The MBI has five validated forms composed of 16 to 22 items. They are enumerated below:

=== Maslach Burnout Inventory - Human Services Survey (MBI-HSS) ===
The MBI-HSS consists of 22 items and is the original and most widely used version of the MBI. It was designed for professionals in human services and is appropriate for respondents working in a diverse array of occupations, including nurses, physicians, health aides, social workers, health counselors, therapists, police, correctional officers, clergy, and other fields focused on helping people live better lives by offering guidance, preventing harm, and ameliorating physical, emotional, or cognitive problems. The MBI-HSS subscales are Emotional Exhaustion, Depersonalization, and Personal Accomplishment.
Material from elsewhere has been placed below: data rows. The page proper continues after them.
(* ===== verification/ClientRun.v ===== *)
(** * Runs of the client's programs

    The meaning of the client's calls as a relation: a critical section is the
    function of [ClientState], what the machine does is anything it may do. A step of
    the pool is one call of any goroutine, or the user's start of another program.
    Theorem: no listening socket is lost or closed twice. Two runs show what the
    client gets wrong when goroutines meet. *)

From S2P Require Import Prelude.
From S2P Require Import Programs.
From S2P Require Import Ownership.
From S2P Require Import GoStd.
From S2P Require Import Disk.
From S2P Require Import Version.
From S2P Require Import Protocol.
From S2P Require Import GoCrypto.
From S2P Require Import Yaml.
From S2P Require Import VirtualAddress.
From S2P Require Import VirtualRedirect.
From S2P Require Import ClientErrors.
From S2P Require Import ClientConfig.
From S2P Require Import ClientState.
From S2P Require Import ClientPrograms.

#[local] Open Scope Z_scope.

Section Meaning.
Context `{PEM} `{CertificateIPs}.
Variable d : Disk.
Variable cfg : Config.

(** A critical section: what it makes of the client and answers; the other texts
    are the clock's, the other functions the order of ranges over maps. *)
Definition resolver_section (c : Client) : Client * result virtualAddressResolver :=
  match c_virtualResolver c with
  | Some r => (c, Ok r)
  | None =>
      let r := newVirtualAddressResolver d (tl_CACertFile (cl_TLS cfg)) (cl_ServerAddr cfg) in
      (set_resolver c (match r with Ok r => Some r | Err _ => None end), r)
  end.
(* ===== verification/AdminConfig.v ===== *)
(** * The configuration form of the server's interface (src/server/gui:
    admin_config_mapping, admin_forward_mapping, admin_forward_validation and
    the handler that saves the form)

    The page shows the configuration as a form ([adminConfigFromTunnel]); a
    form that is sent back is checked ([validateAdminForwardsForSave...]), turned
    into a configuration ([adminConfigToTunnel]) and saved. The sockets the
    check opens to see whether a port is free or a target answers are
    parameters, and so is whether the file can be written. The properties are in AdminSave.v and
    AdminRoundTrip.v. *)

From S2P Require Import Prelude.
From S2P Require Import GoStd.
From S2P Require Import Disk.
From S2P Require Import Netaddr.
From S2P Require Import ConfigData.
From S2P Require Import ServerConfig.
From S2P Require Import CredentialSeal.

#[local] Open Scope Z_scope.

(** ** The form *)

Record adminTLS := mkAdminTLS {
  at_CertFile : string;
  at_KeyFile : string;
  at_MinVersion : string
}.

Record adminUser := mkAdminUser {
  au_Username : string;
  au_PasswordHash : string;
  au_Disabled : bool
}.

Record adminForward := mkAdminForward {
  af_Name : string;
  af_Direction : string;
  af_Port : string;
  af_ListenAddr : string;
  af_ServerTarget : string;
  af_Owner : string;
  af_AllowedUsers : list string
}.
Definition attachAnalysisGeo (items : list logAnalysisIPSource) (geo : gmap string ipAPIEntry)
    : list logAnalysisIPSource :=
  map (λ s,
    match geo !! so_IP s with
    | None => s
    | Some entry =>
        if negb (String.eqb (ip_Status entry) "success") then s
        else
          let network := joinNonEmpty " / " [ip_ISP entry; ip_Org entry] in
          mkSource (so_IP s) (joinNonEmpty " " [ip_Country entry; ip_RegionName entry; ip_City entry])
            (if String.eqb network "" then ip_ASName entry else network) (analysisNetworkType entry)
            (ip_Country entry) (ip_RegionName entry) (ip_City entry) (ip_ISP entry) (ip_Org entry)
            (ip_AS entry) (ip_ASName entry) (ip_Hosting entry) (ip_Proxy entry) (ip_Mobile entry)
            (so_BusinessEvents s) (so_Requests s) (so_FailedRequests s) (so_SuccessEvents s)
            (so_BlockedEvents s) (so_AuthBlockedEvents s) (so_PermanentBlockedEvents s)
            (so_BytesUp s) (so_BytesDown s) (so_DurationMS s) (so_FirstSeen s) (so_LastSeen s)
            (so_Users s) (so_Clients s) (so_Targets s) (so_Codes s) (so_Messages s)
    end) items.

(** ** The result *)

Record logAnalysisResult := mkAnalysisResult {
  ra_BusinessEvents : Z;
  ra_RequestEvents : Z;
  ra_SuccessIPs : Z;
  ra_BlockedIPs : Z;
  ra_SuccessSources : list logAnalysisIPSource;
  ra_BlockedSources : list logAnalysisIPSource;
  ra_GeoLookupOK : bool;
  ra_GeoLookupError : string
}.

Definition analyse (business : list (BusinessLogEntry * (Time * Zone)))
    (requests : list (RequestLogEntry * (Time * Zone))) : analysis :=
  foldl (λ a e, visitRequest a e.1 e.2) (foldl (λ a e, visitBusiness a e.1 e.2) emptyAnalysis business) requests.

(** [businessPath] and [requestPath] are the paths [runtimeLogPath] gives. *)
Definition buildLogAnalysis (rg : MapRange logAnalysisIPSource) (service : list string → batchReply)
    (d : Disk) (businessPath requestPath : string) (start finish : Time) (lookupGeo : bool)
    : result logAnalysisResult :=
  let '(business, e) := readBusinessLogsInRange d businessPath start finish in
  _ ← e;
  let '(requests, e) := readRequestLogsInRange d requestPath start finish in
  _ ← e;
  let a := analyse business requests in
  let successSources := analysisSourcesSorted rg (an_success a) less_success in
  let blockedSources := analysisSourcesSorted rg (an_blocked a) less_blocked in
  let counts :=
    mkAnalysisResult (Z.of_nat (length business)) (Z.of_nat (length requests))
      (Z.of_nat (length successSources)) (Z.of_nat (length blockedSources)) in
  if lookupGeo then
    match lookupIPAPIBatch service (uniqueStrings (analysisIPs successSources ++ analysisIPs blockedSources)) with
    | Err e => Ok (counts successSources blockedSources false e)
    | Ok geo => Ok (counts (attachAnalysisGeo successSources geo) (attachAnalysisGeo blockedSources geo) true "")
    end
  else Ok (counts successSources blockedSources false "").
Lemma run_steps_app a b st :
  run_steps (a ++ b) st = match run_steps a st with (st, Err e) => (st, Err e) | (st, Ok _) => run_steps b st end.
Proof.
  revert st. induction a as [|[what step] a IH]; intros st; [done|]. cbn.
  destruct (step st) as [st' [[]|e]]; [apply IH|done].
Qed.

Lemma forward_history p s : history (fs_disk s) (forward_run p s).1.
Proof.
  unfold forward_run, switch_steps. set (exists' := fileExists _ _). rewrite app_assoc, run_steps_app.
  set (backups := _ ++ (if exists' then _ else _)).
  assert (history (fs_disk s) (run_steps backups (mkSwitching s [] [])).1 ∧
          sw_moved (run_steps backups (mkSwitching s [] [])).1 = []) as [Hb _].
  { apply (run_steps_inv (λ st, history (fs_disk s) st ∧ sw_moved st = [])); [|split; [constructor|done]].
    intros what step Hin st [Hst Hm]. unfold backups in Hin.
    destruct exists'; set_unfold in Hin; destruct_or?; simplify_eq/=; by apply history_backup. }
  destruct (run_steps backups _) as [st [[]|e]]; cbn [fst] in *; [|done].
  apply run_steps_inv; [|done]. intros what step Hin st' Hst'.
  set_unfold in Hin. destruct_or?; simplify_eq/=; by apply history_move.
Qed.

(** *** The names of the backups *)

Definition tmp_name (path : string) : Prop := ∃ x, path = x +:+ ".tmp".

Lemma split_on_last sep l r : has_char sep r = false → ∃ ls x, split_on sep (l ++ r) = ls ++ [x ++ r].
Proof.
  intros Hr. induction l as [|c l (ls & x & IH)]; [exists [], []; by rewrite split_on_none|].
  cbn [app split_on]. rewrite IH. destruct ls as [|h ls]; cbn [app].
  - destruct (Ascii.eqb c sep); [by exists [[]], x|by exists [], (c :: x)].
  - destruct (Ascii.eqb c sep); [by exists ([] :: h :: ls), x|by exists ((c :: h) :: ls), x].
Qed.

Lemma Join_last ls x sep : ∃ y, Join (ls ++ [x]) sep = y +:+ x.
Proof.
  induction ls as [|l ls [y IH]]; [by exists ""|]. cbn [app]. destruct (ls ++ [x]) as [|z zs] eqn:E; [by destruct ls|].
  exists (l +:+ sep +:+ y). cbn [Join]. cbn [Join] in IH. rewrite IH. by rewrite !string_app_assoc.
Qed.

Lemma Clean_tmp path : tmp_name path → tmp_name (Clean path).
Proof.
  intros [x ->]. unfold Clean. destruct (String.eqb_spec (x +:+ ".tmp") "") as [E|_].
  { apply (f_equal to_chars) in E. rewrite to_chars_app in E. by destruct (to_chars x). }
  cbv zeta. unfold Split. rewrite to_chars_app.
  destruct (split_on_last slash (to_chars x) (to_chars ".tmp")) as (ls & y & ->); [done|].
  rewrite map_app, foldl_app. cbn [map foldl]. set (out := foldl _ _ _). unfold clean_elem.
  assert (∀ t, (String.length t < 4)%nat → String.eqb (of_chars (y ++ to_chars ".tmp")) t = false) as Hlong.
  { intros t Ht. apply String.eqb_neq. intros <-. rewrite <-length_to_chars, to_of_chars, length_app in Ht. cbn in Ht. lia. }
  rewrite !Hlong by (cbn; lia). cbn [orb].
  destruct (Join_last out (of_chars (y ++ to_chars ".tmp")) "/") as [z Hz]. rewrite Hz.
  assert (of_chars (y ++ to_chars ".tmp") = of_chars y +:+ ".tmp") as ->.
  { apply to_chars_inj. by rewrite to_chars_app, !to_of_chars. }
  destruct (HasPrefix _ "/"); [exists ("/" +:+ z +:+ of_chars y); by rewrite !string_app_assoc|].
  destruct (String.eqb_spec (z +:+ of_chars y +:+ ".tmp") "") as [E|_].
  { apply (f_equal to_chars) in E. rewrite !to_chars_app in E. by destruct (to_chars z), (to_chars (of_chars y)). }
  exists (z +:+ of_chars y). by rewrite string_app_assoc.
Qed.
=== Maslach Burnout Inventory - Human Services Survey for Medical Personnel (MBI-HSS (MP)) ===
The MBI-HSS (MP) is a variation of the MBI-HSS adapted for medical personnel. The most notable alteration is this form refers to "patients" instead of "recipients". The MBI-HSS (MP) subscales are Emotional Exhaustion, Depersonalization, and Personal Accomplishment.

=== Maslach Burnout Inventory - Educators Survey (MBI-ES) ===
The MBI-ES consists of 22 items and is a version of the original MBI for use with educators. It was designed for teachers, administrators, other staff members, and volunteers working in any educational setting. This form was formerly known as MBI-Form Ed. The MBI-ES subscales are Emotional Exhaustion, Depersonalization, and Personal Accomplishment.
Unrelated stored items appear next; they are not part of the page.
Lemma trim_front_keeps tbl fuel c l :
  high_bytes tbl = true → plain_char c = true → has_char c (trim_front tbl fuel l) = has_char c l.
Proof.
  intros Ht Hc. revert l. induction fuel as [|fuel IH]; intros l; [done|]. cbn [trim_front].
  pose proof (space_width_not_plain tbl c l Ht Hc) as Hw. destruct (space_width tbl l) as [|n]; [done|].
  rewrite IH. rewrite <-(take_drop (S n) l) at 2. by rewrite has_char_app, Hw.
Qed.

Lemma TrimSpace_keeps c s : plain_char c = true → has_char c (to_chars (TrimSpace s)) = has_char c (to_chars s).
Proof.
  intros Hc. unfold TrimSpace, trim_left, trim_right. rewrite to_of_chars, has_char_reverse.
  rewrite trim_front_keeps, has_char_reverse by done. by apply trim_front_keeps.
Qed.

(** An address contains a dot or a colon. *)
Lemma parse_addr_kind_char whole l a :
  parse_addr_kind whole l = Some a → has_char dot l = true ∨ has_char colon l = true.
Proof.
  induction l as [|c l IH]; [done|]. cbn [parse_addr_kind]. rewrite !has_char_cons, (Ascii.eqb_sym dot), (Ascii.eqb_sym colon).
  destruct (Ascii.eqb c dot); [by left|]. destruct (Ascii.eqb c colon); [by right|].
  by destruct (Ascii.eqb c percent).
Qed.

Lemma target_host_named host : IsForwardTargetHost host = true → TrimSpace host ≠ "".
Proof.
  intros Hh E. assert (has_char dot (to_chars host) = true ∨ has_char colon (to_chars host) = true) as Hc.
  { unfold IsForwardTargetHost in Hh. destruct (String.eqb_spec host LoopbackIPv4) as [Eh|]; [rewrite Eh; by left|].
    unfold ParseIP, ParseAddr in Hh. destruct (parse_addr_kind _ _) as [a|] eqn:Ep; [|done].
    by eapply parse_addr_kind_char. }
  rewrite <-!(TrimSpace_keeps _ host), E in Hc by done. by destruct Hc.
Qed.

Lemma splitHostPort_ok value host port :
  splitHostPort value = Ok (host, port) →
  ∃ portText, SplitHostPort (TrimSpace value) = Ok (host, portText) ∧ CheckLoopbackHost host = Ok tt ∧
    no_brackets host ∧ Atoi portText = Some port ∧ 0 < port ≤ 65535.
Proof.
  unfold splitHostPort. destruct (SplitHostPort (TrimSpace value)) as [[h t]|] eqn:E; [|done]. cbn.
  pose proof (SplitHostPort_no_brackets _ _ _ E) as Hb.
  destruct (CheckLoopbackHost h) as [[]|] eqn:El; [|done]. cbn. destruct (Atoi t) as [p|] eqn:Ea; [|done].
  destruct ((p <=? 0) || (65535 <? p)) eqn:Ep; [done|]. rewrite Trim_no_brackets by done. intros [= <- <-].
  exists t. split_and!; try done; bool_lia.
Qed.

Lemma splitHostPort_trim value : splitHostPort (TrimSpace value) = splitHostPort value.
Proof. unfold splitHostPort. by rewrite TrimSpace_idemp. Qed.

Lemma splitHostPort_nonblank value r : splitHostPort value = Ok r → blank value = false.
Proof.
  unfold splitHostPort, blank. destruct (String.eqb_spec (TrimSpace value) "") as [->|]; [|done]. done.
Qed.

Lemma endpoint_checked value host port : splitHostPort value = Ok (host, port) → CheckLoopbackEndpoint value = Ok tt.
Proof. intros (t & E & Hl & _)%splitHostPort_ok. unfold CheckLoopbackEndpoint. by rewrite E. Qed.

Lemma mobile_listen port :
  0 < port ≤ 65535 → TrimSpace (mobileListen port) = mobileListen port ∧
  SplitHostPort (mobileListen port) = Ok ("127.0.0.1", Itoa port) ∧ splitHostPort (mobileListen port) = Ok ("127.0.0.1", port).
Proof.
  intros Hp. assert (TrimSpace (mobileListen port) = mobileListen port) as Et.
  { apply TrimSpace_plain. change (mobileListen port) with ("127.0.0.1:" +:+ Itoa port). rewrite to_chars_app.
    apply Forall_app. split; [repeat constructor|]. by apply digits_plain, Itoa_digits; lia. }
  assert (SplitHostPort (mobileListen port) = Ok ("127.0.0.1", Itoa port)) as Es.
  { apply SplitHostPort_JoinHostPort; [lia|done..]. }
  split_and!; [done|done|]. unfold splitHostPort. rewrite Et, Es. cbn -[Trim Atoi].
  rewrite Atoi_Itoa by (unfold max_i64; lia). destruct (Z.leb_spec port 0), (Z.ltb_spec 65535 port); try lia. done.
Qed.

(** ** File names *)

Lemma high_safe c : 128 <= code c → unsafe_char c = false.
Proof.
  intros Hc. unfold unsafe_char. apply orb_false_iff. split; [bool_lia|]. apply has_char_false.
  rewrite Forall_forall. intros d Hd ->. unfold reserved_chars in Hd.
  repeat (apply elem_of_cons in Hd as [->|Hd]; [vm_compute in Hc; by destruct Hc|]). by apply not_elem_of_nil in Hd.
Qed.

Lemma in_range_spec lo hi c : in_range lo hi c = true ↔ lo <= code c <= hi.
Proof. unfold in_range. rewrite andb_true_iff, !Z.leb_le. done. Qed.

Lemma continues_high lo hi n l :
  0x80 <= lo → continues lo hi n l = true → Forall (λ c, 128 <= code c) (take (S n) l).
Proof.
  intros Hlo. destruct l as [|c l]; [done|]. cbn [continues take]. intros [[Hc _]%andb_true_iff Hn]%andb_true_iff.
  apply in_range_spec in Hc. constructor; [lia|]. rewrite forallb_forall in Hn.
  apply Forall_forall. intros x Hx%list_elem_of_In. apply Hn, in_range_spec in Hx. lia.
Qed.

Lemma rune_width_high c t n : rune_width (c :: t) = Some (S n) → Forall (λ c, 128 <= code c) (take n t).
Proof.
  unfold rune_width. destruct (in_range 0 0x7F c); [by intros [= <-]|].
  repeat match goal with
  | |- context [if in_range ?lo ?hi c then _ else _] => destruct (in_range lo hi c)
  | |- (if continues ?lo ?hi ?k t then _ else _) = _ → _ =>
      destruct (continues lo hi k t) eqn:E; [intros [= <-]; by apply (continues_high lo hi k)|done]
  end. done.
Qed.

Lemma sanitize_loop_safe lastDash skip l :
  Forall (λ c, 128 <= code c) (take skip l) → Forall (λ c, unsafe_char c = false) (sanitize_loop lastDash skip l).
Proof.
  revert lastDash skip. induction l as [|c l IH]; intros lastDash skip Hs; [constructor|]. cbn [sanitize_loop].
  destruct skip as [|skip].
  - destruct (unsafe_char c) eqn:Eu.
    + destruct lastDash; [by apply IH|]. constructor; [done|by apply IH].
    + destruct (rune_width (c :: l)) as [[|n]|] eqn:Er.
      2: { constructor; [done|]. by apply IH, (rune_width_high c). }
      all: apply Forall_app; split; [repeat (constructor; [reflexivity|]); constructor|by apply IH].
  - cbn [take] in Hs. apply Forall_cons in Hs as [Hc Hs]. constructor; [by apply high_safe|by apply IH].
Qed.

Definition trimmed_char (c : Ascii.ascii) : bool := existsb (Ascii.eqb c) (to_chars " .-").

(** A name whose first and last characters are not trimmed. *)
Definition firm_ends (s : string) : Prop :=
  (∀ c l, to_chars s = c :: l → trimmed_char c = false) ∧ (∀ c l, to_chars s = l ++ [c] → trimmed_char c = false).

Lemma drop_in_spec cut l :
  (∃ p, l = p ++ drop_in cut l) ∧ ∀ c t, drop_in cut l = c :: t → existsb (Ascii.eqb c) cut = false.
Proof.
  induction l as [|c l [[p IH] IHh]]; cbn [drop_in]; [split; [by exists []|done]|].
  destruct (existsb (Ascii.eqb c) cut) eqn:E.
  - split; [exists (c :: p); cbn; by rewrite <-IH|done].
  - split; [by exists []|]. by intros ? ? [= <- <-].
Qed.

Lemma Trim_spec s :
  (∃ p q, to_chars s = p ++ to_chars (Trim s " .-") ++ q) ∧ firm_ends (Trim s " .-").
Proof.
  unfold Trim. rewrite to_of_chars. set (cut := to_chars " .-").
  destruct (drop_in_spec cut (to_chars s)) as [[p Hp] Hh]. set (a := drop_in cut (to_chars s)) in *.
  destruct (drop_in_spec cut (reverse a)) as [[q Hq] Hl]. set (b := drop_in cut (reverse a)) in *.
  assert (a = reverse b ++ reverse q) as Ea by (by rewrite <-reverse_app, <-Hq, reverse_involutive).
  split; [exists p, (reverse q); congruence|]. split; rewrite to_of_chars.
  - intros c l E. rewrite E in Ea. by eapply Hh.
  - intros c l E. apply (f_equal reverse) in E. rewrite reverse_involutive, reverse_snoc in E. by eapply Hl.
Qed.

Definition safe_name (s : string) : Prop :=
  s ≠ "" ∧ Forall (λ c, unsafe_char c = false) (to_chars s) ∧ firm_ends s.

Lemma client_name_safe : safe_name "client".
Proof.
  split_and!; [done|repeat (constructor; [reflexivity|]); constructor|]. split; [by intros c l [= <- _]|].
  intros c l E. apply (f_equal last) in E. rewrite last_snoc in E. by injection E as <-.
Qed.

Definition ascii_char (c : Ascii.ascii) : bool := code c <=? 127.

Lemma sanitize_loop_ascii lastDash l :
  Forall (λ c, unsafe_char c = false ∧ ascii_char c = true) l → sanitize_loop lastDash 0 l = l.
Proof.
  intros H. revert lastDash. induction H as [|c l [Hc Ha] _ IH]; intros lastDash; [done|]. cbn [sanitize_loop].
  rewrite Hc. unfold rune_width. assert (in_range 0 0x7F c = true) as ->; [|by rewrite IH].
  apply in_range_spec. unfold ascii_char, code in *. bool_lia.
Qed.

Lemma firm_plain c : unsafe_char c = false → ascii_char c = true → trimmed_char c = false → plain_char c = true.
Proof.
  unfold unsafe_char, ascii_char, trimmed_char, plain_char, ascii_space. intros [Hu _]%orb_false_iff Ha Ht.
  apply andb_true_iff. split; [|bool_lia]. apply negb_true_iff. apply Z.ltb_ge in Hu.
  assert (code c ≠ 32).
  { intros E. apply (f_equal of_code) in E. rewrite of_code_code in E. rewrite E in Ht. discriminate. }
  apply orb_false_iff. split; [|bool_lia]. destruct (Z.leb_spec (code c) 13); [lia|]. apply andb_false_r.
Qed.

Lemma TrimSpace_firm s :
  Forall (λ c, unsafe_char c = false ∧ ascii_char c = true) (to_chars s) → firm_ends s → TrimSpace s = s.
Proof.
  intros Hs [Hh Hl]. rewrite Forall_forall in Hs.
  assert (∀ c, c ∈ to_chars s → trimmed_char c = false → plain_char c = true) as Hp.
  { intros c Hc Ht. destruct (Hs c Hc). by apply firm_plain. }
  unfold TrimSpace, trim_left, trim_right. rewrite (trim_front_plain utf8_spaces); [|reflexivity|].
  - rewrite trim_front_plain; [by rewrite reverse_involutive, of_to_chars|reflexivity|].
    destruct (reverse (to_chars s)) as [|c l] eqn:E; [done|]. apply (f_equal reverse) in E.
    rewrite reverse_involutive, reverse_cons in E. apply Hp; [|by eapply Hl]. rewrite E. apply elem_of_app. right. left.
  - destruct (to_chars s) as [|c l] eqn:E; [done|]. apply Hp; [left|by eapply Hh].
Qed.

(** A part of a file name made from any text can be used as one: it is not
    empty, has no control character and none of the characters that separate
    directories or that Windows forbids, and does not begin or end in a space, a
    dot or a dash. A text that is all that already, of ASCII characters, is kept. *)
Theorem file_part_safe value :
  safe_name (sanitizeFilePart value) ∧
  (safe_name value → Forall (λ c, ascii_char c = true) (to_chars value) → sanitizeFilePart value = value).
Proof.
  split.
  - unfold sanitizeFilePart. destruct (String.eqb _ ""); [apply client_name_safe|].
    set (s := of_chars _). destruct (Trim_spec s) as [(p & q & E) Hf].
    destruct (String.eqb_spec (Trim s " .-") "") as [|Hne]; [apply client_name_safe|]. split_and!; [done| |done].
    assert (Forall (λ c, unsafe_char c = false) (to_chars s)) as Hs.
    { unfold s. rewrite to_of_chars. by apply sanitize_loop_safe. }
    rewrite E in Hs. by apply Forall_app in Hs as [_ [Hs _]%Forall_app].
  - intros (Hne & Hs & Hf) Ha. assert (Forall (λ c, unsafe_char c = false ∧ ascii_char c = true) (to_chars value)) as Hv.
    { rewrite Forall_forall in Hs, Ha. apply Forall_forall. auto. }
    unfold sanitizeFilePart. rewrite TrimSpace_firm by done. destruct (String.eqb_spec value ""); [done|].
    rewrite sanitize_loop_ascii, of_to_chars by done. assert (Trim value " .-" = value) as ->.
    { destruct (to_chars value) as [|c l] eqn:E; [by destruct value|]. destruct Hf as [Hh Hl].
      destruct (exists_last (l := c :: l)) as (q & e & Eq); [done|].
      apply (Trim_ends _ _ c l e q); [done|by rewrite E|by eapply Hh|eapply Hl; by rewrite E]. }
    by destruct (String.eqb_spec value "").
Qed.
=== Maslach Burnout Inventory - General Survey (MBI-GS) ===
The MBI-GS consists of 16 items and is designed for use with occupational groups other than human services and education, including those working in jobs such as customer service, maintenance, manufacturing, management, and most other professions. The MBI-GS subscales are Exhaustion, Cynicism, and Professional Efficacy.

=== Maslach Burnout Inventory - General Survey for Students (MBI-GS (S)) ===
The MBI-GS (S) is an adaptation of the MBI-GS designed to assess burnout in college and university students. It is available for use, but its psychometric properties are not yet documented. The MBI-GS (S) subscales are Exhaustion, Cynicism, and Professional Efficacy.

== Scoring ==
All MBI items are scored using a 7 level frequency ratings from "never" to "daily." The MBI has three component subscales: emotional exhaustion (9 items), depersonalization (5 items) and personal achievement (8 items). Each subscale measures its own unique dimension of burnout. Subscales should not be combined to form a single burnout scale. Importantly, the recommendation of examining the three dimensions of burnout separately implies that, in practice, the MBI is a measure of three independent constructs - emotional exhaustion, depersonalization, and personal accomplishment - rather than a measure of burnout. Maslach, Jackson, and Leiter described item scoring from 0 to 6. There are score ranges that define low, moderate and high levels of each subscale based on the 0-6 scoring.

The 7-level frequency subscale for all MBI subscales is as follows:

- Never (0)
- A few times a year or less (1)
- Once a month or less (2)
- A few times a month (3)
- Once a week (4)
- A few times a week (5)
- Every day (6)

==Examples of use==
The Maslach Burnout Inventory has been used in a variety of studies to study burnout, including with health professionals and teachers. Evidence adduced by Ahola et al. (2014) and Bianchi et al. (2014) suggests that the MBI is measuring a depressive condition.

==Alternatives==

Researchers who have been dissatisfied with the MBI have developed alternative measures. These measures include the Copenhagen Burnout Inventory, the Shirom-Melamed Burnout Measure, the Oldenberg Burnout Inventory, the Burnout Assessment Tool, and the Occupational Depression Inventory.